Despite high profile breaches of user information and passwords from LinkedIn and Yahoo in recent years, many business users refuse to create passwords that offer adequate protection against cybercriminals, according to a new study from Preempt.
Last year, LinkedIn revealed that email addresses and passwords of more than 164 million users were stolen in a massive hack in 2012. The company had originally reported that only 6.46 million accounts had been compromised.
Preempt compared how many passwords compromised in the breach were already known from established password dictionaries. They found that more than 63 million LinkedIn users, representing about 35% of accounts, used previously known passwords. No matter how complex these passwords may have been, they were still weak, because they could be quickly cracked by matching against a wordlist of known or previously used passwords.

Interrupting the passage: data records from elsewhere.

#[global] Instance mem_JobStoreLaws : JobStoreLaws MemStore.
Proof.
  constructor; cbn.
  - done.
  - done.
  - intros id n s. unfold mem_GetJob. wp_steps.
    destruct (ms_jobs s !! id); wp_steps; mem_post; by rewrite ?cloneJob_id.
  - done.
  - intros id st f only n s. unfold mem_UpdateJobStateIf. wp_steps.
    destruct (ms_jobs s !! id) as [j|]; [|wp_steps; mem_post; by exists 0].
    destruct (allowed_from only (j_State j)); wp_steps; mem_post; by exists (env_now n).
  - intros job n s. eapply wp_mono; [apply mem_CreateJob_post|].
    intros r [n' s'] [Hn Hpost]. cbn in Hn. split; [cbn; lia|]. revert Hpost. unfold create_post. cbn [snd].
    destruct (if bool_decide (j_IdempotencyKey job = "") then None
              else ms_byIdem s !! j_IdempotencyKey job) as [id0|].
    + intros [-> Hr]. by split_and!.
    + intros (t & -> & ->). split_and!; [by case_bool_decide..|].
      exists (created_id job n), t. split_and!; [|done|by case_bool_decide..].
      unfold created_id. destruct (bool_decide (j_ID job = "")); [|done].
      exists n. cbn. split; [lia|done].
  - intros st limit n s. unfold mem_ListJobs. wp_steps. mem_post. mem_listing.
  - intros limit n s. unfold mem_ListDueScheduled. wp_steps. by mem_post.
  - intros limit n s Hlim. unfold mem_ListDueScheduled. wp_steps. mem_post.
    split; [done|]. eexists _, n. split; [done|]. split; [done|].
    rewrite collect_due_collect by done. by apply listing_collect.
  - intros limit n s. unfold mem_ListCancelRequested. wp_steps. mem_post. mem_listing.
  - intros now limit n s. unfold mem_ListTimedOutRunning. wp_steps. mem_post. mem_listing.
  - intros ex n s Hid. unfold mem_CreateExecution. wp_step.
    rewrite bool_decide_false by done. wp_steps. mem_post. split_and!; [done..|].
    by exists (env_now n).
  - intros id st res n s. unfold mem_FinishExecution. wp_steps.
    destruct (ms_executions s !! id) as [x|] eqn:Hx; wp_steps; mem_post; split_and!; try done.
    + exists (env_now n). cbn. by apply insert_alter.
    + exists 0. cbn. symmetry. by apply alter_id'.
  - intros w n s. unfold mem_UpsertWorker. wp_steps. by mem_post.
  - intros to gr n s. apply mem_MarkStaleWorkers_law.
Qed.
End laws.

“Users reuse passwords. They rotate them. Add a digit to them. And even use identical or share passwords with others,” according to a Preempt blog post describing the results. “The problem is that only about 1% of people care and are aware that passwords are based on patterns and these patterns can be tracked or broken.”
Last year, LeakedSource published a list of the most popular passwords used by LinkedIn in 2012, demonstrating just how unsafe many accounts are, ZDNet reported. Here were the top five passwords, and their frequency of use:
1. 123456 (753,305 users)
2. linkedin (172,523 users)
3. password (144,458 users)
4. 123456789(94,314 users)
5. 12345678 (63,769 users)
And many users whose accounts were breached changed their LinkedIn passwords–but did not think to change work or other accounts that use the same password, the post stated. “Their LinkedIn account was breached, so they just change their LinkedIn password, not realizing that if they are using that same password elsewhere, they are actually exposed in all of those places as well,” according to the blog post. “For IT security teams, this is an unknown vulnerability they have to deal with.”

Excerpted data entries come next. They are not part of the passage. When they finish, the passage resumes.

Definition worker_row (w : Worker) : option (string * WorkerRow) :=
  id ← col_text (w_ID w);
  address ← col_text (w_Address w);
  capacity ← col_int4 (w_Capacity w);
  active ← col_int4 (w_ActiveJobs w);
  caps ← col_json (w_Capabilities w);
  labels ← col_json (w_Labels w);
  meta ← col_json (w_Metadata w);
  Some (id, mkWorkerRow address (w_Status w) capacity active caps labels
    (timestamptz (w_LastHeartbeat w)) (timestamptz (w_RegisteredAt w)) meta).

Definition outbox_row (event : Event) : option (string * EventOutboxRow) :=
  id ← pg_uuid (ev_EventID event);
  aggregate ← col_text (ev_JobID event);
  payload ← col_json event;
  Some (id, mkEventOutboxRow (EventType_string (ev_EventType event)) aggregate payload
    (timestamptz (ev_EventTime event)) None).
End columns.

(** ** Statements *)

(** Both clauses of [ON CONFLICT (idempotency_key) WHERE ...]: the parameter is
    null or not empty. *)
Definition key_taken (key : option string) (d : PgDB) : bool :=
  match key with
  | None => false
  | Some k =>
      bool_decide (map_Exists (λ _ r, jr_idempotency_key r = Some k) (pg_jobs d))
  end.

(** The orders of the queries. *)
Definition created_desc (a b : string * JobRow) : bool :=
  bool_decide (jr_created_at b.2 ≤ jr_created_at a.2).
Definition updated_asc (a b : string * JobRow) : bool :=
  bool_decide (jr_updated_at a.2 ≤ jr_updated_at b.2).
Definition nulls_first (a b : option time) : bool :=
  match a, b with
  | None, _ => true
  | Some _, None => false
  | Some t, Some u => bool_decide (t ≤ u)
  end.
Definition started_asc (a b : string * JobRow) : bool :=
  nulls_first (jr_started_at a.2) (jr_started_at b.2).
(** [ORDER BY priority DESC, scheduled_at ASC NULLS FIRST] *)
Definition dispatch_order (a b : string * JobRow) : bool :=
  bool_decide (jr_priority b.2 < jr_priority a.2) ||
  (bool_decide (jr_priority a.2 = jr_priority b.2) &&
   nulls_first (jr_scheduled_at a.2) (jr_scheduled_at b.2)).
Definition active_asc (a b : string * WorkerRow) : bool :=
  bool_decide (wr_active_jobs a.2 ≤ wr_active_jobs b.2).
Definition registered_asc (a b : string * WorkerRow) : bool :=
  bool_decide (wr_registered_at a.2 ≤ wr_registered_at b.2).
Definition outbox_asc (a b : string * EventOutboxRow) : bool :=
  bool_decide (or_created_at a.2 ≤ or_created_at b.2).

LinkedIn does offer two-factor authentication for added security; you can learn how to enable that feature here.
Preempt also investigated how much time it would take to crack a password using a standard, off-the-shelf cracking hardware. The company created three password models: Low complexity (only enforcing password length standards), medium complexity (password length and complexity standards enforced, using common ULSD patterns such as capitalizing the first letter and using a digit as the last character), and high complexity (the same as medium, except avoiding common ULSD patterns).

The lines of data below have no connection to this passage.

(* ===== verification/PgProps.v ===== *)
(** * Properties of the Postgres store

    What the tables promise under any interleaving of statements and any
    faults, creation and what is read back, and the two-step update. *)

From S2P Require Import Prelude.
From S2P Require Import Domain.
From S2P Require Import Ports.
From S2P Require Import Fixture.
From S2P Require Import MemStore.
From S2P Require Import Postgres.
From S2P Require Import PgFixture.

(** ** Rules for statements *)

Section rules.
Context `{Env, Pg, JsonLib}.

Lemma wp_stmt {A} (f : PgDB → result (A * PgDB)) Q n d :
  (∀ e, Q (Err e) (Datatypes.S n, d)) →
  (∀ a d' r, f d = Ok (a, d') → r = Ok a ∨ (∃ e, r = Err e) → Q r (Datatypes.S n, d')) →
  wp (stmt f) Q (n, d).
Proof.
  intros Herr Hok. unfold stmt. wp_steps. destruct (pg_fault n); [|by wp_steps|].
  all: destruct (f d) as [[a d']|e'] eqn:Hf; wp_steps; eauto.
Qed.

Lemma wp_query {A} (f : PgDB → result A) Q n d :
  (∀ r, r = f d ∨ (∃ e, r = Err e) → Q r (Datatypes.S n, d)) → wp (query f) Q (n, d).
Proof.
  intros HQ. apply wp_stmt; [eauto|]. intros a d' r Hf Hr.
  destruct (f d) as [a'|]; simplify_eq/=. naive_solver.
Qed.

(** A statement that is executed and answered. *)
Lemma wp_stmt_ok {A} (f : PgDB → result (A * PgDB)) (Q : result A → nat * PgDB → Prop) n d :
  pg_fault n = Executed →
  match f d with
  | Ok (a, d') => Q (Ok a) (Datatypes.S n, d')
  | Err e => Q (Err e) (Datatypes.S n, d)
  end → wp (stmt f) Q (n, d).
Proof.
  intros Hn HQ. unfold stmt. wp_steps. rewrite Hn.
  destruct (f d) as [[a d']|e]; by wp_steps.
Qed.

Lemma wp_query_ok {A} (f : PgDB → result A) (Q : result A → nat * PgDB → Prop) n d :
  pg_fault n = Executed → Q (f d) (Datatypes.S n, d) → wp (query f) Q (n, d).
Proof. intros Hn HQ. apply wp_stmt_ok; [done|]. by destruct (f d). Qed.

(** Statement results. *)
Lemma sql_insert_job_ok job d r :
  sql_insert_job job d = Ok r →
  ∃ id row, job_row job = Some (id, row) ∧
    ((key_taken (jr_idempotency_key row) d = true ∧ r = ((), d)) ∨
     (key_taken (jr_idempotency_key row) d = false ∧ pg_jobs d !! id = None ∧
      r = ((), set_pg_jobs (<[id := row]> (pg_jobs d)) d))).
Proof.
  unfold sql_insert_job. destruct (job_row job) as [[id row]|]; [|done].
  destruct (key_taken _ _) eqn:Hk; [naive_solver|].
  destruct (pg_jobs d !! id) eqn:Hid; [done|]. naive_solver.
Qed.

Lemma key_taken_true k d :
  key_taken (Some k) d = true ↔
  ∃ id r, pg_jobs d !! id = Some r ∧ jr_idempotency_key r = Some k.
Proof.
  unfold key_taken. rewrite bool_decide_eq_true, map_Exists_lookup. naive_solver.
Qed.

Lemma col_text_Some s t : col_text s = Some t → t = s.
Proof. unfold col_text. by destruct (pg_text s); intros [= <-]. Qed.

Lemma nullable_text v o : nullable col_text v = Some o → o = v.
Proof.
  destruct v as [s|]; cbn; [|by intros [= <-]]. unfold col_text.
  destruct (pg_text s); [by intros [= <-]|done].
Qed.

Lemma col_int4_Some z t : col_int4 z = Some t → t = z ∧ in_range 32 z.
Proof. unfold col_int4. case_bool_decide; [by intros [= <-]|done]. Qed.

Lemma nullStr_Some s t : nullStr s = Some t ↔ t = s ∧ s ≠ "".
Proof. unfold nullStr. case_bool_decide; naive_solver. Qed.
End rules.

(** Inversion of a conversion in the option monad. *)
Ltac invert_row H :=
  repeat (apply bind_Some in H; destruct H as (? & ? & H)); simplify_eq/=.

(** ** The tables under any interleaving *)

(** What the schema promises: an idempotency key is held by one job, a
    identifier is a UUID, numbers fit their columns, and an execution belongs to
    a job. *)
Record db_ok `{Pg} (d : PgDB) : Prop := {
  ok_keys i j r r' k : pg_jobs d !! i = Some r → pg_jobs d !! j = Some r' →
    jr_idempotency_key r = Some k → jr_idempotency_key r' = Some k → i = j;
  ok_row i r : pg_jobs d !! i = Some r →
    jr_idempotency_key r ≠ Some "" ∧ (∃ s, pg_uuid s = Some i) ∧
    (jr_type r = JobTypeBuiltin ∨ jr_type r = JobTypeWebhook) ∧
    in_range 32 (jr_priority r) ∧ in_range 32 (jr_attempt r) ∧ in_range 32 (jr_max_attempts r) ∧
    (∀ x, jr_execution_id r = Some x → ∃ s, pg_uuid s = Some x);
  ok_job x r : pg_executions d !! x = Some r → is_Some (pg_jobs d !! xr_job_id r);
}.

(** The columns no UPDATE writes. *)
Definition same_columns (r r' : JobRow) : Prop :=
  jr_name r' = jr_name r ∧ jr_type r' = jr_type r ∧ jr_payload r' = jr_payload r ∧
  jr_priority r' = jr_priority r ∧ jr_schedule r' = jr_schedule r ∧
  jr_retry_policy r' = jr_retry_policy r ∧ jr_timeout_ms r' = jr_timeout_ms r ∧
  jr_idempotency_key r' = jr_idempotency_key r ∧ jr_max_attempts r' = jr_max_attempts r ∧
  jr_metadata r' = jr_metadata r ∧ jr_created_at r' = jr_created_at r.

(** No job disappears or changes its specification; no worker disappears or
    changes the time it registered. *)
Definition grown (d d' : PgDB) : Prop :=
  (∀ i r, pg_jobs d !! i = Some r → ∃ r', pg_jobs d' !! i = Some r' ∧ same_columns r r') ∧
  (∀ i r, pg_workers d !! i = Some r →
     ∃ r', pg_workers d' !! i = Some r' ∧ wr_registered_at r' = wr_registered_at r).

#[global] Instance same_columns_preorder : PreOrder same_columns.
Proof.
  split; [by intros r; repeat split|]. intros r1 r2 r3 H1 H2. unfold same_columns in *.
  destruct_and?. split_and!; congruence.
Qed.

#[global] Instance grown_preorder : PreOrder grown.
Proof.
  split; [by intros d; split; intros i r Hr; exists r|]. intros d1 d2 d3 [HJ1 HW1] [HJ2 HW2]. split.
  - intros i r (r2 & Hr2 & S1)%HJ1. destruct (HJ2 _ _ Hr2) as (r3 & ? & S2).
    exists r3. split; [done|by etrans].
  - intros i r (r2 & Hr2 & S1)%HW1. destruct (HW2 _ _ Hr2) as (r3 & ? & S2).
    exists r3. split; [done|congruence].
Qed.

Section tables.
Context `{Env, Pg, JsonLib}.

Definition kept_ok (d d' : PgDB) : Prop := db_ok d → db_ok d' ∧ grown d d'.

Lemma kept_ok_refl d : kept_ok d d.
Proof. by split. Qed.
Lemma kept_ok_trans d1 d2 d3 : kept_ok d1 d2 → kept_ok d2 d3 → kept_ok d1 d3.
Proof.
  intros Hk1 Hk2 [Ha Hg]%Hk1. destruct (Hk2 Ha) as [Hb Hg']. split; [done|by etrans].
Qed.

(** [m] keeps the promises of the tables. *)
Definition keeps {A} (m : M (nat * PgDB) A) : Prop :=
  ∀ n d, wp m (λ _ ns, kept_ok d ns.2) (n, d).

Lemma pg_keeps_ret {A} (a : A) : keeps (mret a).
Proof. intros n d. apply kept_ok_refl. Qed.
Lemma pg_keeps_bind {A B} (m : M (nat * PgDB) A) (f : A → M (nat * PgDB) B) :
  keeps m → (∀ a, keeps (f a)) → keeps (m ≫= f).
Proof.
  intros Hm Hf n d. apply wp_bind. eapply wp_mono; [apply Hm|]. intros a [n1 d1] Hk1.
  eapply wp_mono; [apply Hf|]. intros b [n2 d2] Hk2. by eapply kept_ok_trans.
Qed.
Lemma pg_keeps_ask {A} (f : nat → A) : keeps (ask f).
Proof. intros n d. apply kept_ok_refl. Qed.
Lemma pg_keeps_stmt {A} (f : PgDB → result (A * PgDB)) :
  (∀ d a d', f d = Ok (a, d') → kept_ok d d') → keeps (stmt f).
Proof.
  intros Hf n d. apply wp_stmt; [intros; apply kept_ok_refl|]. intros a d' r Heq _. by eapply Hf.
Qed.
Lemma pg_keeps_query {A} (f : PgDB → result A) : keeps (query f).
Proof. intros n d. apply wp_query. intros. apply kept_ok_refl. Qed.

(** The tables the statement does not write stay as they are. *)
Lemma kept_ok_same d d' :
  pg_jobs d' = pg_jobs d → pg_executions d' = pg_executions d → pg_workers d' = pg_workers d →
  kept_ok d d'.
Proof.
  intros HJ HX HW [Hk Hr Hj]. split; [split; rewrite ?HJ, ?HX; eauto|].
  unfold grown. rewrite HJ, HW. apply (reflexivity (R := grown) d).
Qed.

Lemma job_row_inv job id row :
  job_row job = Some (id, row) →
  pg_uuid (j_ID job) = Some id ∧ jr_idempotency_key row = nullStr (j_IdempotencyKey job) ∧
  (jr_type row = JobTypeBuiltin ∨ jr_type row = JobTypeWebhook) ∧
  in_range 32 (jr_priority row) ∧ in_range 32 (jr_attempt row) ∧ in_range 32 (jr_max_attempts row) ∧
  jr_execution_id row = None.
Proof.
  unfold job_row, col_type. intros Hrow. invert_row Hrow.
  repeat match goal with
  | H : col_int4 _ = Some _ |- _ => apply col_int4_Some in H as [-> ?]
  end.
  case_bool_decide; [|done]. simplify_eq. split_and!; try done.
  by eapply nullable_text.
Qed.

The verdict? Low complexity passwords could be cracked in less than a day, while medium complexity passwords were hacked in less than a week. High complexity passwords were cracked in less than a month.
This should serve as a reminder to enterprises to remind employees to practice password hygiene, including creating passwords that are more than 10 characters, that avoid common ULSD patterns, and that are changed frequently, the report recommends.
“Enterprises must assume that there is always going to be one employee that may compromise the organization online,” Ajit Sancheti, CEO and co-founder of Preempt, told TechRepublic. “Unfortunately, no amount of education can prevent this, so it is important to focus attention and resources on defense.”
Sancheti recommends that enterprises do the following:
1. Instruct employees to not reuse passwords, ever.
2. Remind employees to not click on links in emails, unless they are sure they know the sender. They should also not go to any banking or financial site through an emailed link.
3. Enforce penalties for unsafe or irresponsible actions while using a work device.
4. Offer continuous education on cyber hygiene.